Work order: Lines from the entries below that hold "their" form the answer; copy all of them.
===== Given data
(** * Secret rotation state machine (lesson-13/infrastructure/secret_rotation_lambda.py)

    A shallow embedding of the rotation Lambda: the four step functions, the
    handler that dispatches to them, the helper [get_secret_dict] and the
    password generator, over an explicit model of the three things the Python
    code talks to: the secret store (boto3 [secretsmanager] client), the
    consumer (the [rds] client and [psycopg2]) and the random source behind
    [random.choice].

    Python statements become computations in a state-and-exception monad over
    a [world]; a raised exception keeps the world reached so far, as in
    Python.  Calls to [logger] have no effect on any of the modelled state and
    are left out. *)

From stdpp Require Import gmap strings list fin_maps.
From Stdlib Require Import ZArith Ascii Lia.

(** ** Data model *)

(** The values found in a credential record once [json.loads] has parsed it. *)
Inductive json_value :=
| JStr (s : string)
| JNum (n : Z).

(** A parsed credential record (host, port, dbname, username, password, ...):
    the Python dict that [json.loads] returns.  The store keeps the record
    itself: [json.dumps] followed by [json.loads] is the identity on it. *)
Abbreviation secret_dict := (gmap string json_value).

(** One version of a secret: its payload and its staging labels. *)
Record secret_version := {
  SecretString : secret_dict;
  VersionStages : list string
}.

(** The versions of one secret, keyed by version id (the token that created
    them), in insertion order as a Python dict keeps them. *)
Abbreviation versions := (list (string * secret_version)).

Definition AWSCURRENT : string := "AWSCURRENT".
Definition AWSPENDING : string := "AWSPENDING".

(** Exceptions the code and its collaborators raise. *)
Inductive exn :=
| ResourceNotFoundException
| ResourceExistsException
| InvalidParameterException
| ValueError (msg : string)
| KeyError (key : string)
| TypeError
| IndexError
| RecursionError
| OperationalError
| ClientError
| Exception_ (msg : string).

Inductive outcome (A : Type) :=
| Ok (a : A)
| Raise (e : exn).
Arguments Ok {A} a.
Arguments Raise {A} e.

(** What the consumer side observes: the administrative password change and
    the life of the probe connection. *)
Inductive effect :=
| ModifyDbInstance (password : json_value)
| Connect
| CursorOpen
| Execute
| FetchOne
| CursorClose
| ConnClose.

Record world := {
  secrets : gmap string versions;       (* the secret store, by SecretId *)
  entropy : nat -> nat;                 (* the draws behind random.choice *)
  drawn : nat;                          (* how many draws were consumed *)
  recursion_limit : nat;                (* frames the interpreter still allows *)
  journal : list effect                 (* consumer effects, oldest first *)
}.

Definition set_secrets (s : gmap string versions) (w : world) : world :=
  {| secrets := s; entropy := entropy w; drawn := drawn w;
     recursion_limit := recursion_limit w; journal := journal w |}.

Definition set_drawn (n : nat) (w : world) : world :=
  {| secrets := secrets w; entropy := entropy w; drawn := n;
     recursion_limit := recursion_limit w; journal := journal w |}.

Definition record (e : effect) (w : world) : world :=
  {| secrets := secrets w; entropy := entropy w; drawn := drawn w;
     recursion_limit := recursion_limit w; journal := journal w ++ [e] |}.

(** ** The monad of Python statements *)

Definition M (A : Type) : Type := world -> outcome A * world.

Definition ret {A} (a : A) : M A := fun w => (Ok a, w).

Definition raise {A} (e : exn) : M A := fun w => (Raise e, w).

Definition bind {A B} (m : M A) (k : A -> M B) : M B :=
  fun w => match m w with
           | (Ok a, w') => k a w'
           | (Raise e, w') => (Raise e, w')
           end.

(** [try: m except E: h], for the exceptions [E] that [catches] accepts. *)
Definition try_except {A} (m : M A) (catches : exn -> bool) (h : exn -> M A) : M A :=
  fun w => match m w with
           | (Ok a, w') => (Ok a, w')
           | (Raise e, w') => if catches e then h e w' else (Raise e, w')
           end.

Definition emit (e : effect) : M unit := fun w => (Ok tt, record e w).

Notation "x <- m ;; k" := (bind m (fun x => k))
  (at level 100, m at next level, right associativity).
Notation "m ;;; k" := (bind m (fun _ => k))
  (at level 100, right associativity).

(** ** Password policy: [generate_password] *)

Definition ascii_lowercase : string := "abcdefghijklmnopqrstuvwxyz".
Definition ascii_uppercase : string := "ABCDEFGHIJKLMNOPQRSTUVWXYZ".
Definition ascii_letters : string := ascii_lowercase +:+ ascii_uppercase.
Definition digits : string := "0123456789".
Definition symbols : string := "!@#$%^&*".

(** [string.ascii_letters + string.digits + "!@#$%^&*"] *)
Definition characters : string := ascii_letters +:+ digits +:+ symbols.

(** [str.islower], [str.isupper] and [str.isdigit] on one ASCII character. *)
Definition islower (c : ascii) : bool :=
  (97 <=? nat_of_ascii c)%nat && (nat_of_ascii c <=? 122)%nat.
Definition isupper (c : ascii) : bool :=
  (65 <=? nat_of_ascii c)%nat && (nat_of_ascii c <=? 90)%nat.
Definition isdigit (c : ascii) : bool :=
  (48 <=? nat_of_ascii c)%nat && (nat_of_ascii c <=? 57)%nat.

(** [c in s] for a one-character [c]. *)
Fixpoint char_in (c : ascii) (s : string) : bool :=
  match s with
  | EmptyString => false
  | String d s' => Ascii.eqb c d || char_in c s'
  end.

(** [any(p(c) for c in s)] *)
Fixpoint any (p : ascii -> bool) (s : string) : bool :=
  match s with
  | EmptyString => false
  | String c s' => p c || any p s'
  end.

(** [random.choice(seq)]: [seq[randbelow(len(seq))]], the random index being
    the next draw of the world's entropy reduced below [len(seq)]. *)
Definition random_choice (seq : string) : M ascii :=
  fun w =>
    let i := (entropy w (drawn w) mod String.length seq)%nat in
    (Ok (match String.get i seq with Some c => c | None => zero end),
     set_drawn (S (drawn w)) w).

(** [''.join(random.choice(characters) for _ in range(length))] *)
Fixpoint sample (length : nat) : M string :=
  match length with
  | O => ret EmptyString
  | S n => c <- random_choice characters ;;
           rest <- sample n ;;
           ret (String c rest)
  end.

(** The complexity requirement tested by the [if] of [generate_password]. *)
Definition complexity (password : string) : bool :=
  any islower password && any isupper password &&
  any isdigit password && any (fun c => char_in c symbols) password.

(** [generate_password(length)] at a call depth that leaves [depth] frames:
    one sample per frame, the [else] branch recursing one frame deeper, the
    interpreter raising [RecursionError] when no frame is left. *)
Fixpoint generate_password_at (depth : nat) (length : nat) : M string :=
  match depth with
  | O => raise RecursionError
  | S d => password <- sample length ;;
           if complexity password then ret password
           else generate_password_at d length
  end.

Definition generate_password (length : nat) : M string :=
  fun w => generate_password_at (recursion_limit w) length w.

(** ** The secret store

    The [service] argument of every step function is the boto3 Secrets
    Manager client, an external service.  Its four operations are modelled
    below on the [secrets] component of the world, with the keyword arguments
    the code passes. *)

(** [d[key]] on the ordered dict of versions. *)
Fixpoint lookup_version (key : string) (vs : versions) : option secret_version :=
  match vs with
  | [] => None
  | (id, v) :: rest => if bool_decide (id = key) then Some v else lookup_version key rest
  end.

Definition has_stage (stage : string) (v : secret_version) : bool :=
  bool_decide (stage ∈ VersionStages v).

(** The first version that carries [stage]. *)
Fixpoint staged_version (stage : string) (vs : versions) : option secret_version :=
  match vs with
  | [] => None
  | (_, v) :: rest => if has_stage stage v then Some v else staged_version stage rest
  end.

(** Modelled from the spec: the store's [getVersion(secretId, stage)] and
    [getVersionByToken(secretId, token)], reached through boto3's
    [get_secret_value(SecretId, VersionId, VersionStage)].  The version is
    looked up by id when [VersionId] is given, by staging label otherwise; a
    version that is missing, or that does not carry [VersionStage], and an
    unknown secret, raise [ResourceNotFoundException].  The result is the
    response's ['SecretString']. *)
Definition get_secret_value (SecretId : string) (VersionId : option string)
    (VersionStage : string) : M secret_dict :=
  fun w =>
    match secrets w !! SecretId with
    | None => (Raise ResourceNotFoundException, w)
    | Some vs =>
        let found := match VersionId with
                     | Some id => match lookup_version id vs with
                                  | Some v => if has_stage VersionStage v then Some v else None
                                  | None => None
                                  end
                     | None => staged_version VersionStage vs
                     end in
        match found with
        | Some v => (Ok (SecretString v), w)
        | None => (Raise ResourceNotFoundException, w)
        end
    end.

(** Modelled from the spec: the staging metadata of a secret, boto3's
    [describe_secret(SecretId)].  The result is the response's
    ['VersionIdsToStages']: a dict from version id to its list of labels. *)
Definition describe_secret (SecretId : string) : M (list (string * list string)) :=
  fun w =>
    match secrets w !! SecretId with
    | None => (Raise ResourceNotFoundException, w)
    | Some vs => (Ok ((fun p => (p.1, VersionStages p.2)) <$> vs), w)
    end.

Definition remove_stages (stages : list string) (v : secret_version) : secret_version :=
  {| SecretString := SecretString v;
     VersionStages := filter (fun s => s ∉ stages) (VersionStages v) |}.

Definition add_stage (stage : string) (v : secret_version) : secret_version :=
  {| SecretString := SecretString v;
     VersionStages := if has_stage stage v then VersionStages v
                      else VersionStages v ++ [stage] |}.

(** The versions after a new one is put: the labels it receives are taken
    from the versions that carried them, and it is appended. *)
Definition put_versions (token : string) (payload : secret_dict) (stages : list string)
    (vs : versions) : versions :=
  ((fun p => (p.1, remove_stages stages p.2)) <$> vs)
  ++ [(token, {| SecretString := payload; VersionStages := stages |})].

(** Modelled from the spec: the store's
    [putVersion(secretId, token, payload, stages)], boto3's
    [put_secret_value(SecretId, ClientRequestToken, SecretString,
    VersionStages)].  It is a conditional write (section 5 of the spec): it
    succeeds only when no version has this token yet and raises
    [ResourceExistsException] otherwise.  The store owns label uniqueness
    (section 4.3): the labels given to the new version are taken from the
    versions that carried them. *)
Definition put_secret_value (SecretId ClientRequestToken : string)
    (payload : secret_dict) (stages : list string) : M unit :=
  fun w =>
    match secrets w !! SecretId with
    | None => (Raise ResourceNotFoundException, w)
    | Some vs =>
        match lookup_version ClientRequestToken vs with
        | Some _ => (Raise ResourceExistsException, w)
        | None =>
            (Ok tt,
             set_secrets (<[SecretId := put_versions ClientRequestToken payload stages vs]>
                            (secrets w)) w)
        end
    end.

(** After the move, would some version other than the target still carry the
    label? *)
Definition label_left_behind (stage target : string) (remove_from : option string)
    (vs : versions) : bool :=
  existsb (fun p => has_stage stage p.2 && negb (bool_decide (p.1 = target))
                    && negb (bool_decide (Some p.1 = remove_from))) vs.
==========
===== Given data
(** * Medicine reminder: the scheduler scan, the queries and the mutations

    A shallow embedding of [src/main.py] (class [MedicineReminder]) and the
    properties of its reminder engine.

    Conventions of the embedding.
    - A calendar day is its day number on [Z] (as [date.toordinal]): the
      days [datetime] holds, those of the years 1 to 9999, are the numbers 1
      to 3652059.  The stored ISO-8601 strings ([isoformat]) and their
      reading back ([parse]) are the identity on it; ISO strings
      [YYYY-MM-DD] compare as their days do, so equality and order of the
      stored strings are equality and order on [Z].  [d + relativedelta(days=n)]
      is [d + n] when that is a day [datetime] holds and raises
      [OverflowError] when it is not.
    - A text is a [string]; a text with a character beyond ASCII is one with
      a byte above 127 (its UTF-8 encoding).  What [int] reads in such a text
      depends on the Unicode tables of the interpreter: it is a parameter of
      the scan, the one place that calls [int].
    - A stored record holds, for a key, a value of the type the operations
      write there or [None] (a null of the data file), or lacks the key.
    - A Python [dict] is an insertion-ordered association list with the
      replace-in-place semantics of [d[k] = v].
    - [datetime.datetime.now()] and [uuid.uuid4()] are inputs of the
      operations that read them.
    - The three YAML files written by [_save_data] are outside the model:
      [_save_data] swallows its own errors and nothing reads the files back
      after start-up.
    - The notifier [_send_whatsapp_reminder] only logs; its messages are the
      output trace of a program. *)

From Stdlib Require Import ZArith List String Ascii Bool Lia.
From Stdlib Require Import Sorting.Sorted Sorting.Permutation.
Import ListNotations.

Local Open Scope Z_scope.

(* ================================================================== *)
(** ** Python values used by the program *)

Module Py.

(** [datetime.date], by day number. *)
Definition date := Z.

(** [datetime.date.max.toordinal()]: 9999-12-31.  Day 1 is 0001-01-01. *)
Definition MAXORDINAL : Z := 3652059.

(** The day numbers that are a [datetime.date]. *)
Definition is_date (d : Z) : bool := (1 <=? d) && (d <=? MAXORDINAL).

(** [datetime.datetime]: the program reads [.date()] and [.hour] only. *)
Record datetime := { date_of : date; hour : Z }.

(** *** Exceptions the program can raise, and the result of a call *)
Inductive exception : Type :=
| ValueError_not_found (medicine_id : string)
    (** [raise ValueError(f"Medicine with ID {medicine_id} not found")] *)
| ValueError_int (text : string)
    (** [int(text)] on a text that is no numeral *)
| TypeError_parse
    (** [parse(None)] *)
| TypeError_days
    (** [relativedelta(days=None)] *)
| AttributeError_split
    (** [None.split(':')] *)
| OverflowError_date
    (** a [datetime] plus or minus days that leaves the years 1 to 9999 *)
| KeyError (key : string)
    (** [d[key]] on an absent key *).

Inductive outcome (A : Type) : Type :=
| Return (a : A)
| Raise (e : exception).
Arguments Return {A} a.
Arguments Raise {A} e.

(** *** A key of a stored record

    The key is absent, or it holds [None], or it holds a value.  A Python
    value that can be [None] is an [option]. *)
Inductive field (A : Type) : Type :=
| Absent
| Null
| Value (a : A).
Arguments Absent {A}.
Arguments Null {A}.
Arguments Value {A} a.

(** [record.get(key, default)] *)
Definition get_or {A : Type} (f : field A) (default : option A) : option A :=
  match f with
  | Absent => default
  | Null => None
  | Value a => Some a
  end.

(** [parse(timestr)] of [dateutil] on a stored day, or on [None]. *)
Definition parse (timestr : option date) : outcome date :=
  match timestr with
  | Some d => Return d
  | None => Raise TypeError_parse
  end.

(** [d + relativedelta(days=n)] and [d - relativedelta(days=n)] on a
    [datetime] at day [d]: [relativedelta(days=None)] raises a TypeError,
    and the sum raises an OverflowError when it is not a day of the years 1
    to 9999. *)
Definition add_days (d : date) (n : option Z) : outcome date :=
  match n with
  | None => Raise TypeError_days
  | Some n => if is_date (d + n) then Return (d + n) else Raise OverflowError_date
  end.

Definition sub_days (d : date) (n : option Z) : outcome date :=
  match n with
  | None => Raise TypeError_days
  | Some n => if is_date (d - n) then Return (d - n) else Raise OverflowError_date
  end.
==========
Answer section:
      to 3652059.  The stored ISO-8601 strings ([isoformat]) and their
      [YYYY-MM-DD] compare as their days do, so equality and order of the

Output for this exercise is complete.